Nous le soutenons sur le plan politique, comme je l’ai fait au mois d’octobre dernier, comme vous l’avez fait récemment. Je le redis aujourd’hui : les responsables libanais doivent dépasser le blocage actuel et le Liban doit se doter d’un président ; un président doit être élu sans plus de délai !
Enfin, nous relayons l’aspiration du peuple libanais à la justice. Vous avez mentionné le déplacement de juges d’instruction français. Il s’agit d’une affaire judiciaire en cours ; il ne m’appartient donc pas de la commenter.
Quant à l’enquête relative à l’explosion survenue sur le port de Beyrouth le 4 août 2020, c’est une procédure distincte. Il est essentiel que toute la lumière soit faite sur cette explosion qui a non seulement dévasté le port, mais aussi fait de très nombreuses victimes. Comme vous le savez, le Liban a fait le choix d’une enquête nationale. C’est son choix souverain. La France reste disponible pour apporter toute l’aide qui serait nécessaire ; le Liban le sait.
Oui, l’enquête est aujourd’hui bloquée. Il faut redire que les victimes ont droit à la vérité, que celle-ci leur est nécessaire. Cette enquête doit reprendre, sans délai, et elle doit naturellement être conduite en toute transparence et en toute indépendance.
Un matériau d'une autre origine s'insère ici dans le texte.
(* ===== verification/PhysMap.v ===== *)
(** * The direct map ([init_phys_mappings] of mem/phys.c)

    The loop over the boot loader's memory map that maps every entry at its
    address in the direct map, and the proof that afterwards the direct map
    translates every page of these entries to itself. *)

From S2P Require Import Prelude Bits Except KList Spinlock MemoryMap Buddy BuddyInv BuddyCorrect PhysInv PageAlloc PhysInit Virt VirtInv VirtCorrect VirtOps.

(** The permissions an entry is mapped with; [None] when it is skipped. *)
Definition entry_flags (t : limine_memmap_type) : option Z :=
  match t with
  | LIMINE_MEMMAP_ACPI_RECLAIMABLE | LIMINE_MEMMAP_ACPI_NVS | LIMINE_MEMMAP_RESERVED
  | LIMINE_MEMMAP_USABLE | LIMINE_MEMMAP_BOOTLOADER_RECLAIMABLE => Some MAP_PERM_W
  | LIMINE_MEMMAP_EXECUTABLE_AND_MODULES | LIMINE_MEMMAP_ACPI_TABLES => Some 0
  | LIMINE_MEMMAP_FRAMEBUFFER => Some MAP_PERM_W
  | LIMINE_MEMMAP_BAD_MEMORY => None
  | _ => None
  end.

(** [phys_base] and the rounded end of an entry. *)
Definition map_first (e : limine_memmap_entry) : Z := ALIGN_DOWN (e_base e) PAGE_SIZE.
Definition map_end (e : limine_memmap_entry) : Z := ALIGN_UP (u64 (e_base e + e_length e)) PAGE_SIZE.

Section phys_map.
Context {S : Type} `{PageAllocator S} (cpu : Z).

(** The loop over the entries. *)
Fixpoint map_entries (es : list limine_memmap_entry) : M (vstate S) err_t :=
  match es with
  | [] => ret NO_ERROR
  | entry :: es =>
    match entry_flags (e_type entry) with
    | None => map_entries es
    | Some flags =>
      let phys_base := map_first entry in
      let virt_base := PHYS_TO_DIRECT phys_base in
      let virt_end := PHYS_TO_DIRECT (map_end entry) in
      RETHROW (virt_map_range cpu phys_base virt_base (u64 (virt_end - virt_base) / PAGE_SIZE) flags)
        (map_entries es)
    end
  end.

(** The memory map is the one [init_phys] checked to be there. *)
Definition init_phys_mappings (es : list limine_memmap_entry) : M (vstate S) err_t := map_entries es.
End phys_map.

(** The entries that are mapped are sorted, share no page, and lie in the first
    512GB, the part the direct map has room for. *)
Fixpoint maps_from (lo : Z) (es : list limine_memmap_entry) : Prop :=
  match es with
  | [] => True
  | e :: es =>
    match entry_flags (e_type e) with
    | None => maps_from lo es
    | Some _ =>
      0 ≤ e_base e ∧ 0 ≤ e_length e ∧ e_base e + e_length e ≤ SIZE_512GB ∧
      lo ≤ map_first e ∧ maps_from (map_end e) es
    end
  end.

Section phys_map_correct.
Context {S : Type} `{PageAllocatorLaws S} (cpu : Z) (Hcpu : 0 ≤ cpu).
Implicit Types (s : vstate S) (T : nat → gset Z) (L : gset (Z * Z)).

Lemma entry_pages e :
  0 ≤ e_base e → 0 ≤ e_length e → e_base e + e_length e ≤ SIZE_512GB →
  map_first e mod PAGE_SIZE = 0 ∧ map_end e mod PAGE_SIZE = 0 ∧
  0 ≤ map_first e ≤ e_base e ∧ e_base e + e_length e ≤ map_end e ≤ SIZE_512GB ∧
  map_first e ≤ map_end e.
Proof.
  intros H1 H2 H3. unfold map_first, map_end. change PAGE_SIZE with (2 ^ 12). unfold_sizes.
  rewrite u64_small by lia.
  destruct (ALIGN_UP_spec (e_base e + e_length e) 12) as [Hu Hm]; [lia|lia|lia|].
  rewrite ALIGN_DOWN_pow2 by lia. change (2 ^ 12) with 4096 in *.
  Z.div_mod_to_equations. lia.
Qed.

(** Pages of the direct map with the same leaf entry are the same page. *)
Lemma direct_page_inj m cr3 T L p q a :
  pt_inv m cr3 T L → 0 ≤ p < SIZE_512GB → 0 ≤ q < SIZE_512GB →
  slot m 4 cr3 (PHYS_TO_DIRECT p) = Some a → slot m 4 cr3 (PHYS_TO_DIRECT q) = Some a →
  p / PAGE_SIZE = q / PAGE_SIZE.
Proof.
  intros Hpt Hp Hq Ep Eq. pose proof (slot_same_page m cr3 T L _ _ a Hpt Ep Eq) as E.
  unfold PHYS_TO_DIRECT in E. unfold_sizes. rewrite !u64_small in E by lia.
  change (2 ^ 27) with 134217728 in *. Z.div_mod_to_equations. lia.
Qed.

(** One entry: its pages are mapped, the pages below it are untouched. *)
Lemma map_entry_spec s T L e flags lo :
  virt_ok s T L → m_virt_lock s = false →
  0 ≤ e_base e → 0 ≤ e_length e → e_base e + e_length e ≤ SIZE_512GB → lo ≤ map_first e →
  ∃ err s' T' L', virt_map_range cpu (map_first e) (PHYS_TO_DIRECT (map_first e))
      (u64 (PHYS_TO_DIRECT (map_end e) - PHYS_TO_DIRECT (map_first e)) / PAGE_SIZE) flags s = Ret (err, s') ∧
    evolved s s' T T' L L' ∧ vrest s s' ∧ (err = NO_ERROR ∨ err = ERROR_OUT_OF_MEMORY) ∧
    (∀ p, 0 ≤ p < lo → translate (vmem s') (m_cr3 s) (PHYS_TO_DIRECT p) = translate (vmem s) (m_cr3 s) (PHYS_TO_DIRECT p)) ∧
    (err = NO_ERROR → ∀ p, map_first e ≤ p < map_end e → p mod PAGE_SIZE = 0 →
       translate (vmem s') (m_cr3 s) (PHYS_TO_DIRECT p) = Some (leaf_entry p flags)).
Proof.
  intros Hv Hl H1 H2 H3 Hlo. destruct (entry_pages e H1 H2 H3) as (Hf & He & Hfr & Her & Hfe).
  assert (Ed : ∀ p, 0 ≤ p ≤ SIZE_512GB → PHYS_TO_DIRECT p = DIRECT_MAP_OFFSET + p).
  { intros p Hp. unfold PHYS_TO_DIRECT. unfold_sizes. rewrite u64_small; lia. }
  set (n := (map_end e - map_first e) / PAGE_SIZE).
  assert (Hn : u64 (PHYS_TO_DIRECT (map_end e) - PHYS_TO_DIRECT (map_first e)) / PAGE_SIZE = n).
  { rewrite !Ed by lia. unfold n. unfold_sizes. rewrite u64_small by lia. f_equal. lia. }
  assert (Hnr : 0 ≤ n ∧ n * PAGE_SIZE = map_end e - map_first e).
  { unfold n. unfold_sizes. Z.div_mod_to_equations. lia. }
  rewrite Hn. unfold virt_map_range.
  destruct (map_pages_spec cpu Hcpu (Z.to_nat n) s T L 0 (map_first e) (PHYS_TO_DIRECT (map_first e)) flags Hv Hl)
    as (err & s' & T' & L' & d & Hr & Hev & Hrest & Hd & (M1 & M2 & M3) & Hcase);
    [lia|unfold_sizes; lia|rewrite Ed by lia; unfold_sizes; lia|rewrite Ed by lia; unfold_sizes; lia|].
  assert (Ep : ∀ i, 0 ≤ i < n → page_addr (PHYS_TO_DIRECT (map_first e)) i = PHYS_TO_DIRECT (map_first e + i * PAGE_SIZE)).
  { intros i Hi. unfold page_addr. rewrite !Ed by (unfold_sizes; lia). lia. }
  pose proof (vo_pt (vv_ok Hev)) as Hpt. rewrite (vr_cr3 Hrest) in Hpt.
  exists err, s', T', L'. split_and!; [done|done|done|destruct Hcase as [[-> _]|[-> _]]; tauto| |].
  - intros p Hp. apply M2. intros i Hi E. destruct (M3 i Hi) as [a Ha]. rewrite Ha in E.
    rewrite Ep in Ha by lia.
    pose proof (direct_page_inj _ _ _ _ p (map_first e + i * PAGE_SIZE) a Hpt ltac:(unfold_sizes; lia) ltac:(unfold_sizes; lia) E Ha) as Eq.
    unfold_sizes. Z.div_mod_to_equations. lia.
  - intros -> p Hp Hmod. destruct Hcase as [[_ ->]|[? _]]; [|done].
    set (i := (p - map_first e) / PAGE_SIZE).
    assert (Hi : 0 ≤ i < n ∧ map_first e + i * PAGE_SIZE = p).
    { unfold i. unfold_sizes. Z.div_mod_to_equations. lia. }
    assert (Epi : PHYS_TO_DIRECT p = page_addr (PHYS_TO_DIRECT (map_first e)) i).
    { rewrite Ep by lia. f_equal. lia. }
    rewrite (M1 i (PHYS_TO_DIRECT p)); [|lia|by rewrite Epi].
    f_equal. f_equal. unfold_sizes. rewrite u64_small; lia.
Qed.

Lemma map_entries_spec es lo s T L :
  virt_ok s T L → m_virt_lock s = false → maps_from lo es →
  ∃ err s' T' L', map_entries cpu es s = Ret (err, s') ∧ virt_ok s' T' L' ∧ vrest s s' ∧
    (err = NO_ERROR ∨ err = ERROR_OUT_OF_MEMORY) ∧
    (∀ p, 0 ≤ p < lo → translate (vmem s') (m_cr3 s) (PHYS_TO_DIRECT p) = translate (vmem s) (m_cr3 s) (PHYS_TO_DIRECT p)) ∧
    (err = NO_ERROR → ∀ e flags p, e ∈ es → entry_flags (e_type e) = Some flags →
       map_first e ≤ p < map_end e → p mod PAGE_SIZE = 0 →
       translate (vmem s') (m_cr3 s) (PHYS_TO_DIRECT p) = Some (leaf_entry p flags)).
Proof.
  revert lo s T L. induction es as [|e es IH]; intros lo s T L Hv Hl Hm; cbn [map_entries maps_from] in *.
  { exists NO_ERROR, s, T, L. split_and!; [done|done|done|by left|done|]. intros _ e flags p He.
    by apply elem_of_nil in He. }
  destruct (entry_flags (e_type e)) as [flags|] eqn:Ef.
  2:{ destruct (IH lo s T L Hv Hl Hm) as (err & s' & T' & L' & Hr & Hok & R & Herr & Hlo & Hmap).
      exists err, s', T', L'. split_and!; [done..|]. intros Hno e' f p [->|He]%elem_of_cons; [congruence|by eapply (Hmap Hno e')]. }
  destruct Hm as (H1 & H2 & H3 & Hlo & Hm). destruct (entry_pages e H1 H2 H3) as (_ & _ & Hfr & Her & _).
  destruct (map_entry_spec s T L e flags lo Hv Hl H1 H2 H3 Hlo)
    as (err & s1 & T1 & L1 & Hr & Hev & R1 & Herr & Hlow & Hmap). cbv zeta.
  destruct Herr as [->| ->].
  2:{ exists ERROR_OUT_OF_MEMORY, s1, T1, L1. split_and!; [by apply RETHROW_error|apply Hev|done|by right|done|done]. }
  erewrite RETHROW_ok by exact Hr.
  destruct (IH (map_end e) s1 T1 L1 (vv_ok Hev) ltac:(by rewrite (vr_lock R1)) Hm)
    as (err & s' & T' & L' & Hr' & Hok & R & Herr & Hlow' & Hmap'). rewrite (vr_cr3 R1) in *.
  exists err, s', T', L'. split_and!; [done|done|by etransitivity|done| |].
  - intros p Hp. rewrite Hlow' by lia. by apply Hlow.
  - intros Hno e' f p [->|He]%elem_of_cons Hf Hp Hmod; [|by eapply (Hmap' Hno e')].
    rewrite Hlow' by lia. simplify_eq. by apply Hmap.
Qed.

End phys_map_correct.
Pour être plus précise, elle doit être conduite à l’abri de toute interférence politique. La justice doit être rendue et les responsables doivent rendre des comptes. C’est donc bien volontiers que je réponds ainsi à votre appel, monsieur le sénateur.
M. le président. La parole est à M. Olivier Cadic, pour la réplique.
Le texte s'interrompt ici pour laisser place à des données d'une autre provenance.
(** The region after its update, and the rest as before. *)
Lemma heap_inv_update s FL L k r r' m' l' L' :
  heap_inv s FL L → 0 ≤ k < Z.of_nat count → h_regions s !! Z.to_nat k = Some r →
  region_ok m' L' k r' l' →
  (∀ j b, 0 ≤ j < Z.of_nat count → j ≠ k → b ∈ FL j → word m' b = word (h_mem s) b) →
  (∀ b, ¬ (bot k ≤ b < bot (k + 1)) → b ∈ L' ↔ b ∈ L) →
  heap_inv (HState m' (<[Z.to_nat k := r']> (h_regions s))) (λ j, if decide (j = k) then l' else FL j) L'.
Proof.
  intros Hi Hk Hr Hro Hm HL. split; simpl.
  - rewrite length_insert. apply Hi.
  - intros j rj Hj. apply list_lookup_insert_Some in Hj as [(<- & -> & _)|[Hne Hj]].
    { rewrite decide_True by lia. by rewrite Z2Nat.id by lia. }
    pose proof (lookup_lt_Some _ _ _ Hj) as Hlt. rewrite (hi_count _ _ _ Hi) in Hlt.
    rewrite decide_False by lia. destruct (hi_region _ _ _ Hi _ _ Hj) as [H1 H2 H3 H4 H5 H6 H7 H8].
    assert (Hout : ∀ b, bot (Z.of_nat j) ≤ b < bot (Z.of_nat j + 1) → ¬ (bot k ≤ b < bot (k + 1))).
    { intros b Hb Hb'. unfold bot, SIZE_512GB in *. lia. }
    split; [done..| |done| | |].
    + eapply fl_frame; [|done]. intros b Hb. apply (Hm (Z.of_nat j)); [lia|lia|done].
    + intros b Hb. destruct (H6 b Hb) as ([? ?] & ? & Hn). split_and!; [done..|]. by rewrite HL by by apply Hout.
    + intros b Hb Hr'. apply H7; [|done]. by rewrite <- HL by by apply Hout.
    + intros b [Hb ?] Hw. rewrite HL by by apply Hout. by apply H8.
  - intros b Hb. destruct (decide (bot k ≤ b ∧ b < bot (k + 1))) as [?|Hn]; [by exists k|].
    apply (hi_live _ _ _ Hi). by rewrite <- HL.
Qed.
M. Olivier Cadic. Vous le savez, madame la ministre, pour de nombreux observateurs, aucune solution politique, économique ou sécuritaire n’est envisageable au Liban tant que durera l’occupation iranienne subie par ce pays au travers du Hezbollah. Nous devons donc soutenir toutes les initiatives qui visent à rétablir la neutralité du Liban. Par ailleurs, 80 % des Libanais vivent sous le seuil de pauvreté ; ne les oublions pas ! (Applaudissements sur les travées du groupe UC et sur des travées du groupe Les Républicains.)
M. le président. Nous en avons terminé avec les questions d’actualité au Gouvernement.
Je vous rappelle que les prochaines questions d’actualité au Gouvernement auront lieu mercredi 25 janvier, à quinze heures.